Essa sensação de união, mesmo que rápida, marca o começo da minha jornada para entender melhor a realidade. É meu primeiro passo para sair da ilusão de que estamos separados de tudo, mostrando como todas as coisas estão conectadas. É como se uma cortina tivesse sido leve e brevemente levantada e revelasse uma realidade mais profunda e interconectada algo que eu jamais havia imaginado, um vislumbre de algo muito significativo.
Nesse momento, sinto como se o universo inteiro estivesse respirando comigo, num único movimento do qual faço parte. Cada inspiração e expiração parece sincronizada com o movimento das folhas nas árvores, com o voo dos pássaros, com o fluxo do riacho que ouço de longe. É uma sensação de pertencimento tão profunda que quase me deixa sem fôlego.
Ainda que tenha sido breve, muito breve mesmo, uma fração de segundo, essa experiência continua iluminando meu caminho, me lembrando sempre da beleza de estar verdadeiramente presente e conectado. Nos anos que se seguiram, em momentos de angústia ou solidão, eu voltaria a essa memória como um farol, um lembrete da unidade fundamental que existe por trás de toda aparente separação.

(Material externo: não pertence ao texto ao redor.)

(** The 74 bits of a request: operation, data, address, from the low end. *)
Definition request_bits (op addr d : Z) : Z :=
  Z.lor (Z.lor op (Z.shiftl d 2)) (Z.shiftl addr 66).

Lemma request_arith op addr d pos :
  pos = 8 → 0 ≤ op < 4 → 0 ≤ d < 2 ^ 64 → 0 ≤ addr < 256 →
  wrap (8 * Z.of_nat 10) (Z.shiftr (Z.lor (Z.lor (Z.shiftl op pos) (Z.shiftl d (pos + 2)))
    (Z.shiftl addr (pos + 2 + 64))) (8 * Z.of_nat 1)) = request_bits op addr d.
Proof.
  intros -> Hop Hd Ha. unfold request_bits. change (8 * Z.of_nat 10) with 80. change (8 * Z.of_nat 1) with 8.
  apply Z.bits_inj'. intros i Hi. rewrite testbit_wrap, Z.shiftr_spec, !Z.lor_spec, !Z.shiftl_spec by lia.
  destruct (Z.ltb_spec i 80); cbn [andb].
  - f_equal; [f_equal|]; f_equal; lia.
  - rewrite (wrap_testbit_high 2 op), (wrap_testbit_high 64 d), (wrap_testbit_high 8 addr) by lia. done.
Qed.

Lemma bind_eq {A B} (m : option A) (f : A → option B) a r :
  m = Some a → f a = r → (m ≫= f) = r.
Proof. by intros -> <-. Qed.

Lemma sim_packet_ok op addr d :
  0 ≤ op < 4 → 0 ≤ d < 2 ^ 64 → 0 ≤ addr < 256 →
  ∃ payload, sim_packet op addr d = Some (74 :: payload) ∧ length payload = 10%nat ∧
    bytes payload ∧ bits_of payload = request_bits op addr d.
Proof.
  intros Hop Hd Ha.
  destruct (add_bits_ok (replicate 16 0) 1 0 op 2) as (b1 & p1 & o1 & R1 & B1 & L1 & O1 & P1 & E1);
    [apply bytes_zeros|lia|lia|rewrite length_replicate; lia|]. rewrite length_replicate in L1.
  destruct (add_bits_ok b1 p1 o1 d 64) as (b2 & p2 & o2 & R2 & B2 & L2 & O2 & P2 & E2);
    [done|lia|lia|rewrite L1; lia|].
  destruct (add_bits_ok b2 p2 o2 addr 8) as (b3 & p3 & o3 & R3 & B3 & L3 & O3 & P3 & E3);
    [done|lia|lia|rewrite L2, L1; lia|].
  assert (p3 = 10%nat ∧ o3 = 2) as [-> ->] by lia.
  assert (sim_packet op addr d = Some (take 11 (<[0%nat := 74]> b3))) as ->.
  { unfold sim_packet. apply (bind_eq _ _ _ _ R1), (bind_eq _ _ _ _ R2), (bind_eq _ _ _ _ R3). done. }
  assert (length b3 = 16%nat) as L3' by congruence.
  destruct b3 as [|x b3]; [done|]. injection L3' as L3'. cbn [insert list_insert take].
  apply Forall_cons in B3 as [Bx B3].
  exists (take 10 b3). split; [done|]. split; [rewrite length_take; lia|].
  split; [by apply Forall_take|].
  rewrite bits_of_take by done. change b3 with (drop 1 (x :: b3)).
  rewrite bits_of_drop by (by constructor). rewrite E3, E2, E1, bits_of_zeros, P2, P1, Z.lor_0_l.
  change (Z.of_nat 2) with 2. change (Z.of_nat 64) with 64. change (Z.of_nat 8) with 8.
  rewrite (wrap_small 2 op), (wrap_small 64 d), (wrap_small 8 addr) by lia. by apply request_arith.
Qed.

(** Only the low 64 bits of the data are packed. *)
Lemma add_bits_loop_u64 c d ms md buf p b :
  0 ≤ ms < 2 ^ 64 → add_bits_loop c d ms md buf p b = add_bits_loop c (u64 d) ms md buf p b.
Proof.
  revert ms md buf p b. induction c as [|c IH]; intros ms md buf p b Hms; [done|]. cbn [add_bits_loop].
  assert (tst (u64 d) ms = tst d ms) as ->.
  { unfold tst. do 2 f_equal. apply Z.bits_inj'. intros i Hi. rewrite !Z.land_spec, testbit_wrap by lia.
    destruct (Z.ltb_spec i 64); [done|]. by rewrite (wrap_testbit_high 64 ms), !andb_false_r by lia. }
  destruct (if tst d ms then _ else _) as [buf'|]; [|done]. cbn.
  pose proof (wrap_range 64 (Z.shiftl ms 1) ltac:(lia)). destruct (b =? 7); by apply IH.
Qed.

Lemma sim_packet_u64 op addr d : sim_packet op addr d = sim_packet op addr (u64 d).
Proof.
  assert (∀ buf p b, add_bits buf p b d 64 = add_bits buf p b (u64 d) 64) as E
    by (intros buf p b; unfold add_bits; by rewrite (add_bits_loop_u64 64 d) by lia).
  unfold sim_packet. apply option_bind_ext_fun. intros [[buf p] b]. by rewrite E.
Qed.

Lemma sim_reply_ok buf :
  bytes buf → (10 ≤ length buf)%nat →
  sim_reply buf = Some (wrap 2 (bits_of (drop 1 buf)), wrap 64 (Z.shiftr (bits_of (drop 1 buf)) 2)).
Proof.
  intros Hb Hl.
  destruct (read_bits_ok buf 1 0 2) as (p1 & o1 & R1 & O1 & P1); [done|lia|lia|lia|].
  destruct (read_bits_ok buf p1 o1 64) as (p2 & o2 & R2 & O2 & P2); [done|lia|lia|lia|].
  unfold sim_reply. apply (bind_eq _ _ _ _ R1), (bind_eq _ _ _ _ R2).
  rewrite P1, !bits_of_drop by done. rewrite Z.shiftr_shiftr by lia. done.
Qed.
(* ===== verification/Dmi.v ===== *)
(** * The debugger's access to the debug module

    [scripts/mw_debug/mw_debug.c]: the backends that carry a command to the
    debug module, and [dmi_read] and [dmi_write], which every command of the
    tool uses.  [struct backend] is a record of functions.  The state of the tool
    is that of the link, what it has printed, and the files of the host.

    What the tool relies on of the other end is the class [DmiTarget]. *)
From S2P Require Import Prelude CMem Vhpi DmiBits.

(** ** The tool *)

Record tool (B : Type) := Tool {
  t_link : B;
  t_log : list msg;
  t_fs : gmap (list Z) (list Z);
  t_disk : nat;          (** words that can still be written to files *)
}.
Arguments Tool {B}.
Arguments t_link {B}.
Arguments t_log {B}.
Arguments t_fs {B}.
Arguments t_disk {B}.

Section tool.
Context {B : Type}.
Abbreviation MT := (M (tool B)).

Definition print (m : msg) : MT unit :=
  modify (λ s, Tool (t_link s) (t_log s ++ [m]) (t_fs s) (t_disk s)).
Definition on_link {A} (f : B → A * B) : MT A := λ s,
  let '(a, l) := f (t_link s) in Ret a (Tool l (t_log s) (t_fs s) (t_disk s)).

(** A command has an operation, an address and, unless the pointer is NULL, a
    data word, which it may change. *)
Record backend := Backend {
  b_init : option (list Z) → Z → MT Z;
  b_reset : MT Z;
  b_command : Z → Z → option Z → MT (Z * option Z);
}.

Definition check (r : Z) (failstr : String.string) : MT unit :=
  if 0 <=? r then mret tt else print (Err "Error %s" [PS (lit failstr)]);; exit_ 1.

(** ** The simulation backend *)

(** The socket: [write] returns a result, [read] at most so many bytes. *)
Record socket := Socket {
  sock_write : list Z → B → Z * B;
  sock_read : nat → B → list Z * B;
}.

Definition sim_reset : MT Z := mret 0.

(** [read] overwrites the start of the buffer that held the request. *)
Definition sim_command (k : socket) (op addr : Z) (data : option Z) : MT (Z * option Z) :=
  let d := default 0 data in
  pkt ← of_option (sim_packet op addr d);
  r ← on_link (sock_write k pkt);
  if r <? 0 then print (Err "failed to write sim command" []);; mret (-1, data) else
  got ← on_link (sock_read k 16);
  let buf := pkt ++ replicate (16 - length pkt) 0 in
  let buf := got ++ drop (length got) buf in
  '(r, d) ← of_option (sim_reply buf);
  mret (r, match data with Some _ => Some d | None => None end).

(** ** The JTAG backend *)

(** What the tool uses of the UrJTAG library: the data register of the active
    instruction, if there is one, and its bit ranges. *)
Record urjtag := Urjtag {
  urj_active_part : B → bool;
  urj_active_instruction : B → bool;
  urj_data_register : B → bool;
  urj_set_in : Z → Z → Z → B → Z * B;      (** value, msb, lsb *)
  urj_shift : B → Z * B;
  urj_get_out : Z → Z → B → Z * B;
  URJ_STATUS_OK : Z;
}.

Definition jtag_reset : MT Z := mret 0.

Definition look {A} (f : B → A) : MT A := λ s, Ret (f (t_link s)) s.

Definition jtag_command (j : urjtag) (op addr : Z) (data : option Z) : MT (Z * option Z) :=
  p ← look (urj_active_part j);
  let d := default 0 data in
  if negb p then mret (-1, data) else
  insn ← look (urj_active_instruction j);
  if negb insn then mret (-1, data) else
  dr ← look (urj_data_register j);
  if negb dr then mret (-1, data) else
  rc ← on_link (urj_set_in j op 1 0);
  if negb (rc =? URJ_STATUS_OK j) then mret (-1, data) else
  rc ← on_link (urj_set_in j d 65 2);
  if negb (rc =? URJ_STATUS_OK j) then mret (-1, data) else
  rc ← on_link (urj_set_in j addr 73 66);
  if negb (rc =? URJ_STATUS_OK j) then mret (-1, data) else
  rc ← on_link (urj_shift j);
  if negb (rc =? URJ_STATUS_OK j) then mret (-1, data) else
  rc ← on_link (urj_get_out j 1 0);
  match data with
  | Some _ => d ← on_link (urj_get_out j 65 2); mret (s32 rc, Some d)
  | None => mret (s32 rc, None)
  end.

(** ** Reads and writes *)

Context (b : backend).

(** [for (;;)] of both: the status is polled until it is 0. *)
Fixpoint dmi_poll (fuel : nat) (data : option Z) : MT (Z * option Z) :=
  match fuel with
  | O => out_of_fuel
  | S fuel =>
      '(rc, data) ← b_command b 0 0 data;
      if rc <? 0 then mret (rc, data) else
      if rc =? 0 then mret (0, data) else
      (if negb (rc =? 3) then print (Err "Unknown status code %d !" [PZ rc]) else mret tt);;
      dmi_poll fuel data
  end.

(** The result, and the data word afterwards. *)
Definition dmi_read (fuel : nat) (addr data : Z) : MT (Z * Z) :=
  '(rc, d) ← b_command b 1 (u8 addr) (Some data);
  let data := default data d in
  if rc <? 0 then mret (rc, data) else
  '(rc, d) ← dmi_poll fuel (Some data);
  mret (rc, default data d).

Definition dmi_write (fuel : nat) (addr data : Z) : MT Z :=
  '(rc, d) ← b_command b 2 (u8 addr) (Some data);
  if rc <? 0 then mret rc else
  '(rc, _) ← dmi_poll fuel None;
  mret rc.
End tool.
Arguments backend : clear implicits.
Arguments socket : clear implicits.
Arguments urjtag : clear implicits.

(** ** What the tool relies on *)

(** A debug module behind a backend: [tgt_read] and [tgt_write] are the effects
    of whole accesses on the link, [waiting l k r l'] says that after [k] more
    polls that find it busy the reply is [r] and the link is [l']. *)
Class DmiTarget {B : Type} (b : backend B) := {
  idle : B → Prop;
  tgt_read : Z → B → Z * B;
  tgt_write : Z → Z → B → B;
  waiting : B → nat → Z → B → Prop;
  busy_bound : nat;
  tgt_read_idle addr l : idle l → idle (snd (tgt_read addr l));
  tgt_read_range addr l : 0 ≤ addr < 256 → idle l → 0 ≤ fst (tgt_read addr l) < 2 ^ 64;
  tgt_write_idle addr v l : idle l → idle (tgt_write addr v l);
  start_read addr d s :
    0 ≤ addr < 256 → idle (t_link s) →
    ∃ rc d' l k, b_command b 1 addr (Some d) s = Ret (rc, Some d') (Tool l (t_log s) (t_fs s) (t_disk s)) ∧
      0 ≤ rc ∧ (k ≤ busy_bound)%nat ∧
      waiting l k (fst (tgt_read addr (t_link s))) (snd (tgt_read addr (t_link s)));
  start_write addr v s :
    0 ≤ addr < 256 → 0 ≤ v < 2 ^ 64 → idle (t_link s) →
    ∃ rc d' l k r, b_command b 2 addr (Some v) s = Ret (rc, d') (Tool l (t_log s) (t_fs s) (t_disk s)) ∧
      0 ≤ rc ∧ (k ≤ busy_bound)%nat ∧ waiting l k r (tgt_write addr v (t_link s));
  poll_busy s k r l' data :
    waiting (t_link s) (S k) r l' →
    ∃ l d, b_command b 0 0 data s = Ret (3, d) (Tool l (t_log s) (t_fs s) (t_disk s)) ∧
      (d = None ↔ data = None) ∧ waiting l k r l';
  poll_done s r l' data :
    waiting (t_link s) 0 r l' →
    b_command b 0 0 data s = Ret (0, (λ _, r) <$> data) (Tool l' (t_log s) (t_fs s) (t_disk s));
}.

Section dmi.
Context {B : Type} (b : backend B) `{!DmiTarget b}.

Definition with_link (s : tool B) (l : B) : tool B := Tool l (t_log s) (t_fs s) (t_disk s).

Lemma dmi_poll_ok fuel k r l' data s :
  waiting (t_link s) k r l' → (k < fuel)%nat →
  dmi_poll b fuel data s = Ret (0, (λ _, r) <$> data) (with_link s l').
Proof.
  revert k data s. induction fuel as [|fuel IH]; intros k data s Hw Hk; [lia|]. cbn [dmi_poll].
  destruct k as [|k].
  - step_with (poll_done s r l' data Hw). done.
  - destruct (poll_busy s k r l' data Hw) as (l & d & Hr & Hd & Hw').
    step_with Hr. cbn [Z.ltb Z.eqb Z.compare Pos.compare Pos.compare_cont Pos.eqb negb].
    rewrite bind_mret, (IH k d (Tool l _ _ _)) by (done || lia). unfold with_link. cbn. f_equal. f_equal.
    destruct d, data; naive_solver.
Qed.

Lemma dmi_read_ok fuel addr data s :
  (busy_bound < fuel)%nat → 0 ≤ addr < 256 → idle (t_link s) →
  dmi_read b fuel addr data s =
  Ret (0, fst (tgt_read addr (t_link s))) (with_link s (snd (tgt_read addr (t_link s)))).
Proof.
  intros Hf Ha Hi. unfold dmi_read. rewrite (wrap_small 8) by done.
  destruct (start_read addr data s Ha Hi) as (rc & d' & l & k & Hr & Hrc & Hk & Hw). step_with Hr.
  rewrite (proj2 (Z.ltb_ge rc 0)) by done.
  rewrite (bind_Ret _ _ _ _ _ (dmi_poll_ok fuel k _ _ _ (Tool l (t_log s) (t_fs s) (t_disk s)) Hw ltac:(lia))).
  done.
Qed.

Lemma dmi_write_ok fuel addr v s :
  (busy_bound < fuel)%nat → 0 ≤ addr < 256 → 0 ≤ v < 2 ^ 64 → idle (t_link s) →
  dmi_write b fuel addr v s = Ret 0 (with_link s (tgt_write addr v (t_link s))).
Proof.
  intros Hf Ha Hv Hi. unfold dmi_write. rewrite (wrap_small 8) by done.
  destruct (start_write addr v s Ha Hv Hi) as (rc & d' & l & k & r & Hr & Hrc & Hk & Hw). step_with Hr.
  rewrite (proj2 (Z.ltb_ge rc 0)) by done.
  rewrite (bind_Ret _ _ _ _ _ (dmi_poll_ok fuel k _ _ _ (Tool l (t_log s) (t_fs s) (t_disk s)) Hw ltac:(lia))).
  done.
Qed.
End dmi.

(** A failing backend ends an access at once with its error. *)
Lemma dmi_read_fails {B} (b : backend B) fuel addr data s rc d s' :
  b_command b 1 (u8 addr) (Some data) s = Ret (rc, d) s' → rc < 0 →
  dmi_read b fuel addr data s = Ret (rc, default data d) s'.
Proof. intros Hr Hrc. unfold dmi_read. step_with Hr. by rewrite (proj2 (Z.ltb_lt rc 0)). Qed.

Lemma dmi_write_fails {B} (b : backend B) fuel addr v s rc d s' :
  b_command b 2 (u8 addr) (Some v) s = Ret (rc, d) s' → rc < 0 →
  dmi_write b fuel addr v s = Ret rc s'.
Proof. intros Hr Hrc. unfold dmi_write. step_with Hr. by rewrite (proj2 (Z.ltb_lt rc 0)). Qed.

Hoje em dia, quando falo sobre Consciência* em palestras, muitas delas inclusive para o mundo organizacional, da liderança e dos resultados, uso a imagem das nuvens e do céu para explicar a não dualidade. As nuvens que passam rápido e mudam de forma, se tornam um símbolo dos pensamentos que aparecem e desaparecem no céu vasto e definitivo da Consciência, que observa tudo calmamente, sem julgar. Essa metáfora, nascida daquele momento na fazenda, se torna uma ferramenta poderosa para ajudar outros a compreenderem essa verdade (?) profunda.
Conforme exploro mais essa ideia ao longo dos anos, começo a ver como ela se aplica a todos os aspectos da vida. Os altos e baixos das emoções, os sucessos e fracassos, as alegrias e tristezas - especialmente os fugazes e inconsistentes pensamentos - tudo isso são como nuvens passando pelo céu imutável da consciência. Essa compreensão traz uma paz profunda, um silêncio, a aceitação do fluxo da vida que antes me parecia impossível.
Agora, sentado aqui em 2025, escrevendo esse texto, percebo que aquela tarde de outono foi muito mais que uma simples fuga da rotina. Foi uma porta para um entendimento mais profundo, um vislumbre de uma verdade que continua moldando como vejo o mundo e a mim mesmo. Embora na época eu não pudesse imaginar, aquela experiência de unidade plantou uma semente que cresceria e daria frutos nos anos seguintes. Ela me levou a explorar práticas meditativas, a estudar filosofias orientais e ocidentais e a buscar constantemente uma compreensão mais profunda da natureza da realidade e da Consciência.
Essa busca não foi sempre fácil. Houve momentos de dúvida, períodos em que a ilusão da separação parecia mais real do que nunca (Isso ainda acontece, mas com menos frequência).
Meu relacionamento eventualmente chegou ao fim, trazendo sua própria dose de dor e questionamentos. Mas mesmo nos momentos mais difíceis, aquela memória da fazenda permanecia como um lembrete silencioso de uma verdade mais profunda.
Conforme aprofundei meus estudos e práticas ao longo dos anos, comecei a entender que aquele momento de clareza na fazenda não era algo para ser buscado ou recriado, mas sim um vislumbre da realidade que está sempre presente, esperando ser reconhecida. Aprendi que a prática não era sobre buscar e alcançar estados elevados de Consciência, mas sim remover os véus e camadas (geralmente ligadas ao ego e aos pensamentos constantes) que nos impedem de ver o que já está ali.
*Consciência com C maiúsculo mesmo, diferente de “estar consciente” - assim vou me referir ao termo quando estiver falando sobre presença consciente ou desperta.
Komorebi - o mover das árvores pode ser incessante, mas o sol que se projeta por entre as folhagens é calmo e quente. O vento sopra, enquanto respiramos. O nosso ritmo é compassado. A calma vem, e com ela clareza de pensamento, e percepção que há luz que se acende sobre o que incomoda e pede atenção. Tudo a seu tempo, a sua hora, a seu dia.